There at Lemhi Pass, having only seen two cars and some cattle on the road, we were surprised to see a group of Native Americans. It turns out that they were descendants of Sacajewea’s tribe, and each year, they hike from the valley to the top of the pass to memorialize the 1905 forced march of their ancestors up the steep hill and over the other side into Montana before boarding a train for their new home on a reservation in Oklahoma. Their entire community of men, women and children had to hike the same trails as Lewis and Clark’s expedition. This bit of perspective changed our experience from the history book’s version and personalized the impact of America’s expansion west years after the remarkable journey of Lewis and Clark.
“After speaking with the walkers, we descended a short distance down the eastern side of the pass, into Montana and the eastern side of the Continental Divide. We stopped at a pull-out for lunch and a short walk to a spring that is the ultimate headwaters of the Missouri River. I straddled the headwaters just like Lewis and Clark and the Corps of Discovery over 200 years ago.
“We returned to the road and descended back to the Salmon River Valley, picking up one of the walkers as she hitchhiked back down after her hike up. The three of us marveled at and discussed the incredible adventure of Lewis and Clark, but she also shared the hardships of her people at the hands of westward expansion. She shared the tears shed and emotions expressed that morning by the walkers, one of whom was 80 and whose parents had been part of the march.
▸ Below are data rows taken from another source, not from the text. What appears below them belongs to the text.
Definition sortModels (models : list PricingModel) (sortBy : jsstr) : list PricingModel :=
  if bool_decide (sortBy = js "name") then js_sort compare_names models else
  if bool_decide (sortBy = js "price-low") then js_sort compare_prices models else
  if bool_decide (sortBy = js "price-high") then js_sort (λ a b, compare_prices b a) models else models.

Definition filterAndSortModels (models : list PricingModel) (f : Filters) : list PricingModel :=
  let result := filterBySearch models (f_search f) in
  let result := filterByVendor result (f_vendor f) in
  let result := filterByGroup result (f_group f) in
  let result := filterByQuotaType result (f_quotaType f) in
  let result := filterByEndpointType result (f_endpointType f) in
  let result := filterByTag result (f_tag f) in
  sortModels result (f_sortBy f).

Definition extractAllTags (models : list PricingModel) : list jsstr :=
  js_sort localeCompare (uniq (concat (map (λ m, map lower (parseTags (tags m))) models))).

End Filters.

(** ** What the pages show of a price that the editor saved *)

Section Summary.
Context (intl : option jsstr → nat → num → jsstr) (config : Currency.CurrencyConfig) (options : DynamicPriceOptions).

Abbreviation entries_of t vars := (omap (entry_of intl config t options) vars).

Definition BASE_VARS : list BillingVar := List.filter isBase BILLING_PRICING_VARS.

Lemma entry_primary t v e :
  entry_of intl config t options v = Some e → is_primary e = bool_decide (opt_or (field v) [] ∈ PRIMARY_DYNAMIC_FIELDS).
Proof.
  unfold entry_of. destruct (field v) as [f|]; [|done]. cbn [mbind option_bind].
  destruct (nonempty f && positive_price _); [|done]. by intros [= <-].
Qed.

Lemma entries_primary t vars b :
  forallb (λ v, Bool.eqb (bool_decide (opt_or (field v) [] ∈ PRIMARY_DYNAMIC_FIELDS)) b) vars = true →
  Forall (λ e, is_primary e = b) (entries_of t vars).
Proof.
  intros Hb%forallb_Forall. apply Forall_forall. intros e (v & Hv & He)%list_elem_of_omap.
  rewrite (entry_primary t v e He). eapply Forall_forall in Hb; [|exact Hv]. by apply Bool.eqb_prop in Hb.
Qed.

Lemma base_primary t : Forall (λ e, is_primary e = true) (entries_of t BASE_VARS).
Proof. apply entries_primary. by vm_compute. Qed.

Lemma extra_secondary t : Forall (λ e, is_primary e = false) (entries_of t BILLING_EXTRA_VARS).
Proof. apply entries_primary. by vm_compute. Qed.

Lemma sorted_groups l1 l2 :
  Forall (λ e, is_primary e = true) l1 → Forall (λ e, is_primary e = false) l2 →
  StronglySorted (λ x y, 0 <= compare_entries y x) (l1 ++ l2).
Proof.
  assert (∀ l b, Forall (λ e, is_primary e = b) l → StronglySorted (λ x y, 0 <= compare_entries y x) l) as Hs.
  { intros l b. induction 1 as [|e l He Hl IH]; constructor; [done|]. eapply Forall_impl; [exact Hl|].
    intros e' He'. unfold compare_entries. by rewrite He, He', Bool.eqb_reflx. }
  intros H1 H2. apply StronglySorted_app. split_and!; [|by eapply Hs|by eapply Hs].
  intros e1 e2 E1 E2. rewrite Forall_forall in H1. rewrite Forall_forall in H2.
  unfold compare_entries. by rewrite (H1 e1 E1), (H2 e2 E2).
Qed.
After dropping her at her campsite, Marnie and I marveled at some of the ranches and concluded that those walkers would have been the owners of that beautiful, rich land had they not been displaced by America’s movement west. Instead, since their forced march, they lived in Oklahoma before being relocated once again to a reservation in Southern Idaho.”
On our final day at Wagonhammer we headed north into Montana to the Big Hole National Battlefield.
The site is a memorial to the people who fought and died there on August 9 and 10, 1877. The Nez Perce Indians were fleeing from US Army troops charged with enforcing the US government’s demands that the natives move to a reservation a fraction of the size of their traditional homeland. At the end of the conflict, 29 US troops were dead and 40 more wounded. Over 90 of the Nez Perce mostly women and children were massacred in the ugly attack.
Steve saw it this way: “This again personalized the impact of the Lewis and Clark Expedition. America’s expansion west is littered with cases where the US Government went back on treaties and forced Native Americans to reservations far from their homelands.
Though the Nez Perce in this battle were not ancestors of those we had met the day before, we better appreciated the emotions this battle site brings out. Natives say you can hear wails of tears of those who perished in the battle, and, as I walked through the area, the wind through the pine trees certainly made a melancholy sound.”
Visiting sites like this makes us realize just how little we know about our nation’s history and how much we can learn from that story. There is so much these conflicts teach us about the plight of those who lived here before us. Unfortunately history seems to repeat itself, even today.
We are down to one phone as Marnie’s died on the battlefield, literally. All photos now are from Steve’s phone until we can get to an area large enough to carry a replacement iPhone. Might be awhile…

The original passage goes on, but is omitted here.